Лежит, собака, смотрит. Спит не спит.
Он и во сне вполглаза наблюдает.
Он отвернется – чувствую, что он
весь слух. Как дверью скрипнуть, ускользнуть?
10
Что для коварства женского
запоры, соглядатаи!
Глуп, слаб для дела честного
ум – ловок для предательства,
для лазанья змеиного,
для похоти собачьей и
для черту угождения –
все мыслится им, можется.
Что братовы удумали?
Разлили воду по полу,
поохали над лужею
да над пустою кадкою:
ни чаю выпить крепкого,
ни щи затеять квашены,
ни постираться вечером
да ни умыться утречком.
11
Невестки
Ты сходи, Емелюшка, за водою.
Пусто в кадке, ведра, смотри, рассохлись.

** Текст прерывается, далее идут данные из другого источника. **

Lemma urlsplit_netloc u r : urlsplit u = Some r -> all_chars netloc_char (netloc r) = true /\ brackets_ok (netloc r) = true.
Proof.
  unfold urlsplit. set (f := fun a => negb (unsafe_byte a)). pose proof (filter_chars_true f (lstrip_with c0_or_space u)) as Hf. remember (filter_chars f _) as url eqn:Eu. clear Eu.
  destruct (partition ":" url) as [[h b] t] eqn:Ep. apply partition_spec in Ep as [_ Ep].
  set (c := b && _ && _). assert (exists sch u2, (if c then (py_lower h, t) else ("", url)) = (sch, u2) /\ all_chars f u2 = true) as (sch & u2 & -> & Hu2).
  { destruct c eqn:Ec; [|by eexists _, _]. subst c. destruct b; [|done]. eexists _, _. split; [done|]. subst url. rewrite all_chars_app in Hf. apply andb_prop in Hf as [_ Hf]. cbn in Hf. apply (andb_prop _ _ Hf). }
  assert (exists n u3, (if startswith u2 "//" then break_at netloc_end (drop_chars 2 u2) else ("", u2)) = (n, u3) /\ all_chars netloc_char n = true) as (n & u3 & -> & Hn).
  { destruct (startswith u2 "//") eqn:E2; [|by eexists _, _]. destruct (break_at netloc_end (drop_chars 2 u2)) as [n u3] eqn:E3. eexists _, _. split; [done|]. apply break_at_spec in E3 as [E3 Hn].
    pose proof (removeprefix_prefix _ _ E2) as Hr. unfold removeprefix in Hr. rewrite E2 in Hr. cbn [String.length] in Hr. rewrite E3 in Hr. rewrite <- Hr, !all_chars_app in Hu2. unfold netloc_char. rewrite all_chars_and, Hn.
    apply andb_prop in Hu2 as [_ Hu2]. apply (andb_prop _ _ Hu2). }
  destruct (xorb _ _ || _) eqn:Eb; [done|]. destruct (partition "#" u3) as [[? ?] ?]. destruct (partition "?" s) as [[? ?] ?]. intros [= <-]. cbn. split; [done|]. unfold brackets_ok. by rewrite Eb.
Qed.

Ты сходи на речку, как мы ходили
в летнюю пору.
Мы бы сами, сами, две бабы-клуши,
неуклюжи бабы, бадью свернули,
так бы нам и надо – но как прорубим
лед над водою?
Ты сходи уж, милый, сходи уж, малый,
а мы пряник тульский с печатью важной
вынем из запасов, тебя уважим
вкусным печеньем.
12
Емеля
И что им не сиделось, не
терпелось до мужей своих!
Воды им надо… По спине
их плеткой бы, одной двоих.
Теперь иди, себя труди
по холоду, где снег лежит.
Слезаю с печки. Гос-поди,
какая дрянь в очах кружит.
Беру ведро, другое где?
Беру топор – в реке рубить;
а весу, весу в той воде –
и надо на себя взвалить…
А у других колодец есть –
среди двора бери воды;
за что-то им такая честь,
а мне вставай, давай иди!
13
Тоскую смертно от работ, трудов; руки
болят мои держать любую снасть, тяжесть
и ноги не идут, куда толпой люди –
на поле, на страду, – урок мой не сделан.
***
Прокормит Бог того, кто горд и прям в мыслях,
в обетах тверд, кто за куском большим, жирным
не тянется, и попадут ему в руки
дары такие… что и ни пером-словом.
***
Забрался я повыше – все равно нет мне
покою: теребят да верещат, суки,
того-сего им надо, потрудись, сделай –
нам на потеху, сукам, расшибись, парень!
14
Только Емеля со двора –
вокруг него кишмя детвора,
песенки распевают,
на игрище зазывают.
А он дурак дураком,
от них бегом –
быстрей бы обернуться,
домой вернуться.
***
Идет, спотыкается,
с горки спускается.
Смеются над ним,
неловким таким:
«Гы-гы-гы! Емеля
среди метели –
гы-гы-гы! – среди взметенной воды
идет бог весть куды».
15
И мысли невеселые его
одолевают… Братья далеко…
Да и при братьях – было легче, что ли?..
Тоска и беспокойство…
Зимний день
кончается, и в сумерках вода
сереет.
Никого на берегу.
Как небо низко. Будто потолок
над печкою…
Но только неуютно.
***
Как неуютен Божий мир вокруг!
Не выходить бы из дому.
Пошарил
рукой по подоконнику, нагреб
себе снежку – и вот тебе вода.
Нет. На ночь глядя. По льду. В дикий холод…
16
А в дому теперь не от печки жара,
а те, кто рядом бродили с утра,
как гости дорогие усажены,
ласками сгоряча уважены.
Хохот у них – аж стекла дрожат,
забавы у них – хозяйки визжат,
дом ходит ходуном,
на дорогу смотрит одним окном –
наблюдает:
не идет ли по селу жид пархатый,
не идет ли поп, борода лопатой,
не идет ли вор, наши тащит вещи –
где он, брат-доносчик, водою плещет?
17
1-я невестка
А даров не надо, мой милый, любый,
жемчугов не надо, а чтоб задобрить
дурачка Емелю, неси с базара
пряник печатный.
2-я невестка
Золота не надо, но ты в печатный
пряник то подсыпь, что не ешь, не пробуй.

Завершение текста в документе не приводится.